(** C9.  [compute_command] returns ["forward"], ["back"], ["left"],
    ["right"] exactly when, of the four movement keys, only [w], only
    [s], only [a], only [d] is held, and ["stop"] exactly when none of
    these four situations holds, that is when no movement key or more
    than one is held. *)
Theorem C9_compute_command (active_keys : list str) :
  let command := WifiCommandClient.compute_command active_keys in
  (command = lit "forward" <-> only_held (lit "w") active_keys) /\
  (command = lit "back" <-> only_held (lit "s") active_keys) /\
  (command = lit "left" <-> only_held (lit "a") active_keys) /\
  (command = lit "right" <-> only_held (lit "d") active_keys) /\
  (command = lit "stop" <->
     ~ (only_held (lit "w") active_keys \/ only_held (lit "s") active_keys \/
        only_held (lit "a") active_keys \/ only_held (lit "d") active_keys)).
Proof.
  intros command. unfold command, WifiCommandClient.compute_command.
  rewrite !only_held_tests. unfold movement_keys. cbn [forallb].
  change (lit "w") with [119%N]. change (lit "a") with [97%N].
  change (lit "s") with [115%N]. change (lit "d") with [100%N].
  cbn [str_eqb N.eqb Pos.eqb andb].
  destruct (WifiCommandClient.held [119%N] active_keys),
           (WifiCommandClient.held [97%N] active_keys),
           (WifiCommandClient.held [115%N] active_keys),
           (WifiCommandClient.held [100%N] active_keys);
    cbn [andb negb Bool.eqb];
    repeat split; intros H; try discriminate H; try reflexivity;
    try (intros [H'|[H'|[H'|H']]]; discriminate H');
    try (exfalso; apply H; tauto).
Qed.

(** The table of the sixteen combinations of the four keys, with other
    keys held or not. *)
Lemma compute_command_samples :
  map (fun keys => WifiCommandClient.compute_command (map lit keys))
      [ []; ["w"]; ["s"]; ["a"]; ["d"]; ["w"; "x"]; ["w"; "s"];
        ["a"; "d"]; ["w"; "a"]; ["w"; "a"; "s"; "d"] ]%string
  = map lit [ "stop"; "forward"; "back"; "left"; "right"; "forward"; "stop";
              "stop"; "stop"; "stop" ]%string.
Proof. reflexivity. Qed.

(* ================================================================== *)
(** * The class-wrapped server                                          *)
(* ================================================================== *)

(** C10.  In the class, for a request that decodes, whose request line
    has at least two tokens, the first being ["GET"]: the call
    [self.handle_path(path, self.registry)] raises [TypeError] before
    any handler runs, the [try] block ends with that exception on a
    connection nothing was sent on, the [except Exception] clause closes
    the connection, and the pass ends normally: the client receives no
    response and the world of the handlers is untouched.  And [start],
    whatever arrives, raises [TypeError] without serving anything. *)
Theorem C10_class_server_never_answers_get
    (W : Type) (self : WifiCommandServer.WifiCommandServer W)
    (request : bytes) (request_str : str) (incoming : list bytes) (w : W) :
  decode request = Some request_str ->
  2 <= length (parts request_str) ->
  nth 0 (parts request_str) [] = lit "GET" ->
  WifiCommandServer.listen_try self request (Build_Env w fresh_conn)
    = (Build_Env w fresh_conn, Raise TypeError) /\
  (exists c,
     WifiCommandServer.listen_pass self request (Build_Env w fresh_conn)
       = (Build_Env w c, Ret tt) /\
     unanswered c) /\
  WifiCommandServer.start self incoming w = (w, Raise TypeError).
Proof.
  intros Hdec Hlen Hget.
  destruct (parsed_not_empty _ _ Hdec Hlen) as (x & r & ->).
  apply Nat.ltb_ge in Hlen.
  assert (Htry : WifiCommandServer.listen_try self (x :: r)
                   (Build_Env w fresh_conn)
                 = (Build_Env w fresh_conn, Raise TypeError)).
  { unfold WifiCommandServer.listen_try. rewrite Hdec.
    fold (request_line request_str). fold (parts request_str).
    rewrite Hlen, Hget. reflexivity. }
  split; [exact Htry|]. split.
  - exists {| sent := []; closed := true |}. split; [|reflexivity].
    unfold WifiCommandServer.listen_pass, try_except. now rewrite Htry.
  - reflexivity.
Qed.

(** [GET /stop] sent to a server built on the sample registry. *)
Lemma C10_class_server_never_answers_get_witness :
  let server := WifiCommandServer.init Sample.routes in
  let request := Sample.request_of (Sample.ascii_bytes "GET /stop HTTP/1.1") in
  decode request = Some (lit "GET /stop HTTP/1.1" ++ CRLF ++ CRLF) /\
  WifiCommandServer.listen_pass server request (Build_Env [] fresh_conn)
    = (Build_Env [] {| sent := []; closed := true |}, Ret tt) /\
  WifiCommandServer.start server [request] [] = ([], Raise TypeError).
Proof.
  intros server request. split; [reflexivity|].
  destruct (C10_class_server_never_answers_get Sample.Journal server request
              (lit "GET /stop HTTP/1.1" ++ CRLF ++ CRLF) [request] [])
    as (_ & (c & Hpass & Hc) & Hstart).
  - reflexivity.
  - vm_compute. lia.
  - reflexivity.
  - split; [|exact Hstart]. unfold unanswered in Hc. subst c. exact Hpass.
Defined.

(* ================================================================== *)
(** * Further properties: registering routes                            *)
(* ================================================================== *)

Section Registering.
Context {W : Type}.
Implicit Types (registry : dict (Handler W)) (path pattern : str).

Lemma dict_get_set registry pattern (func : Handler W) path :
  dict_get (dict_set registry pattern func) path
  = if str_eqb path pattern then Some func else dict_get registry path.
Proof.
  induction registry as [|[k v] registry IH]; simpl.
  - reflexivity.
  - destruct (str_eqb pattern k) eqn:E; simpl.
    + apply str_eqb_eq in E. subst k.
      now destruct (str_eqb path pattern).
    + destruct (str_eqb path k) eqn:E'.
      * apply str_eqb_eq in E'. subst k.
        destruct (str_eqb path pattern) eqn:E''; [|reflexivity].
        apply str_eqb_eq in E''. subst. rewrite str_eqb_refl in E.
        discriminate.
      * exact IH.
Qed.

(** The patterns after a registration, in iteration order. *)
Lemma dict_set_keys registry pattern (func : Handler W) :
  map fst (dict_set registry pattern func)
  = if dict_mem registry pattern then map fst registry
    else map fst registry ++ [pattern].
Proof.
  unfold dict_mem.
  induction registry as [|[k v] registry IH]; simpl.
  - reflexivity.
  - destruct (str_eqb pattern k) eqn:E; simpl; [reflexivity|].
    rewrite IH. now destruct (dict_get registry pattern).
Qed.
(** ** Query expansion *)

Lemma collect_pairs body ks acc :
  collect (VObj body) ks acc = Some (acc ++ query_pairs ks body).
Proof.
  revert acc. induction ks as [|k ks IH]; intros acc; simpl.
  - by rewrite app_nil_r.
  - unfold query_pairs. destruct (has k body) eqn:Hk.
    + rewrite IH, filter_cons_True by by apply has_keys.
      by rewrite <- app_assoc.
    + rewrite IH, filter_cons_False; [done|].
      rewrite <- has_keys. congruence.
Qed.

(** C3.  For a descriptor with a query schema, [extendOptions] appends to
    the path the pairs [name=encodeURIComponent(value)] of exactly the
    property names the schema declares that are also keys of the body,
    joined with [&] and prefixed with [?] when there is at least one, in the
    order the schema declares them; a key the schema does not declare never
    shows up. *)
Theorem query_expansion conf decl schema ps body l w :
  let o := obj_at (store w) l in
  let pairs := query_pairs (keys ps) body in
  is_Some (store w !! l) →
  conf_schema conf = Some decl →
  query decl = Some schema →
  get "properties" schema = VObj ps →
  deref (store w) (get "json" o) = VObj body →
  extendOptions conf l w =
    (Resolved l,
     {| store :=
          <[l := set "path"
                   (VStr (js_string (get "path" o) +:+
                          match pairs with
                          | [] => EmptyString
                          | _ => "?" +:+ String.concat "&" pairs
                          end)) o]> (store w);
        wire := wire w |}) ∧
  (∀ p, p ∈ pairs ↔
        ∃ k, k ∈ keys ps ∧ k ∈ keys body ∧
             p = k +:+ "=" +:+ encodeURIComponent (get k body)) ∧
  (∃ ks, ks `sublist_of` keys ps ∧ pairs = query_pair body <$> ks).
Proof.
  intros o pairs Hl Hs Hq Hp Hjson. split_and!.
  - rewrite (extendOptions_run conf l w Hl). fold o. rewrite Hjson.
    unfold extended, query_params. rewrite Hs, Hq, Hp. simpl.
    by rewrite collect_pairs.
  - intros p. unfold pairs, query_pairs. rewrite list_elem_of_fmap.
    split.
    + intros (k & -> & [Hb Hk]%list_elem_of_filter). by exists k.
    + intros (k & Hk & Hb & ->). exists k. split; [done|].
      by apply list_elem_of_filter.
  - exists (filter (λ k, k ∈ keys body) (keys ps)). split; [|done].
    apply sublist_filter.
Qed.
Definition configFiles : list (string * string) :=
  [ ("app.json", "{}");
    ("appearance.json", "{}");
    ("core-plugins.json", corePlugins);
    ("graph.json", graph);
    ("workspace.json", workspace) ].

Definition initialFiles : list (string * string) :=
  [ ("Welcome.md", welcome) ].

Fixpoint writeFiles (dir : string) (entries : list (string * string))
  : M unit :=
  match entries with
  | [] => ret tt
  | (filename, content) :: rest =>
      let filePath := filepath.Join [dir; filename] in
      let* _ := wrapping ("failed to write " +:+ filename)
                  (os.WriteFile filePath content) in
      writeFiles dir rest
  end.

Definition createObsidianFiles (obsidianDir : string) : M unit :=
  writeFiles obsidianDir (range configFiles).

Definition createInitialFiles (vaultPath : string) : M unit :=
  writeFiles vaultPath (range initialFiles).

(** The orchestrator above, with this revision's three steps. *)
Definition generateVault {codec : json.Codec} : string → M unit :=
  generateVault generateVaultID createObsidianFiles createInitialFiles.

End Files.

(** This revision's registry update: the text shared by all of them. *)
Definition updateGlobalConfig {codec : json.Codec}
  : string → string → M unit := updateGlobalConfig.

End MainGo.

(** ** The revision with embedded templates and crypto/rand *)

Module Embedded.

Definition generateVaultID : M string :=
  let bytes := zeros 8 in
  let* r := wrapping "failed to generate random bytes" (rand.Read bytes) in
  let bytes := fst r in
  ret (Sprintf_x bytes).

Section Files.
Variable range : list (string * string) → list (string * string).
(** The content of the embedded templates directory. *)
Variable templatesFS : gmap string string.

Definition ReadTemplate (filename : string) : M string := fun w =>
  let w := record (EvTemplate filename) w in
  match templatesFS !! filename with
  | Some content => (Ok content, w)
  | None => (Err (Base ENOENT), w)
  end.

Definition loadEmbeddedTemplate (filename : string) : M string :=
  wrapping ("failed to read embedded template file " +:+ filename)
    (ReadTemplate filename).

Definition configTemplates : list (string * string) :=
  [ ("app.json", "templates/app.json");
    ("appearance.json", "templates/appearance.json");
    ("core-plugins.json", "templates/core-plugins.json");
    ("graph.json", "templates/graph.json");
    ("workspace.json", "templates/workspace.json") ].

Definition initialTemplates : list (string * string) :=
  [ ("Welcome.md", "templates/Welcome.md") ].

Fixpoint writeTemplates (dir : string) (entries : list (string * string))
  : M unit :=
  match entries with
  | [] => ret tt
  | (filename, templatePath) :: rest =>
      let* content := loadEmbeddedTemplate templatePath in
      let filePath := filepath.Join [dir; filename] in
      let* _ := wrapping ("failed to write " +:+ filename)
                  (os.WriteFile filePath content) in
      writeTemplates dir rest
  end.

Definition createObsidianFiles (obsidianDir : string) : M unit :=
  writeTemplates obsidianDir (range configTemplates).

Definition createInitialFiles (vaultPath : string) : M unit :=
  writeTemplates vaultPath (range initialTemplates).

(** The orchestrator above, with this revision's three steps. *)
Definition generateVault {codec : json.Codec} : string → M unit :=
  generateVault generateVaultID createObsidianFiles createInitialFiles.

End Files.

(** This revision's registry update: the text shared by all of them. *)
Definition updateGlobalConfig {codec : json.Codec}
  : string → string → M unit := updateGlobalConfig.

End Embedded.

(** ** A reference codec

    A small encoder and decoder for registry documents, enough to run the
    program on concrete worlds.  The encoder lays a document out as
    [json.MarshalIndent] does (two-space indent, keys in byte order); it
    escapes only the quote and the backslash.  The decoder reads that
    layout and any other spacing of it. *)

Module RefJSON.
============================================================
_Task item_
Each line from the material above that mentions the word "Hdec" needs to be copied.

_Problem solution_
  intros Hdec Hlen Hget.
  destruct (parsed_not_empty _ _ Hdec Hlen) as (x & r & ->).
  { unfold WifiCommandServer.listen_try. rewrite Hdec.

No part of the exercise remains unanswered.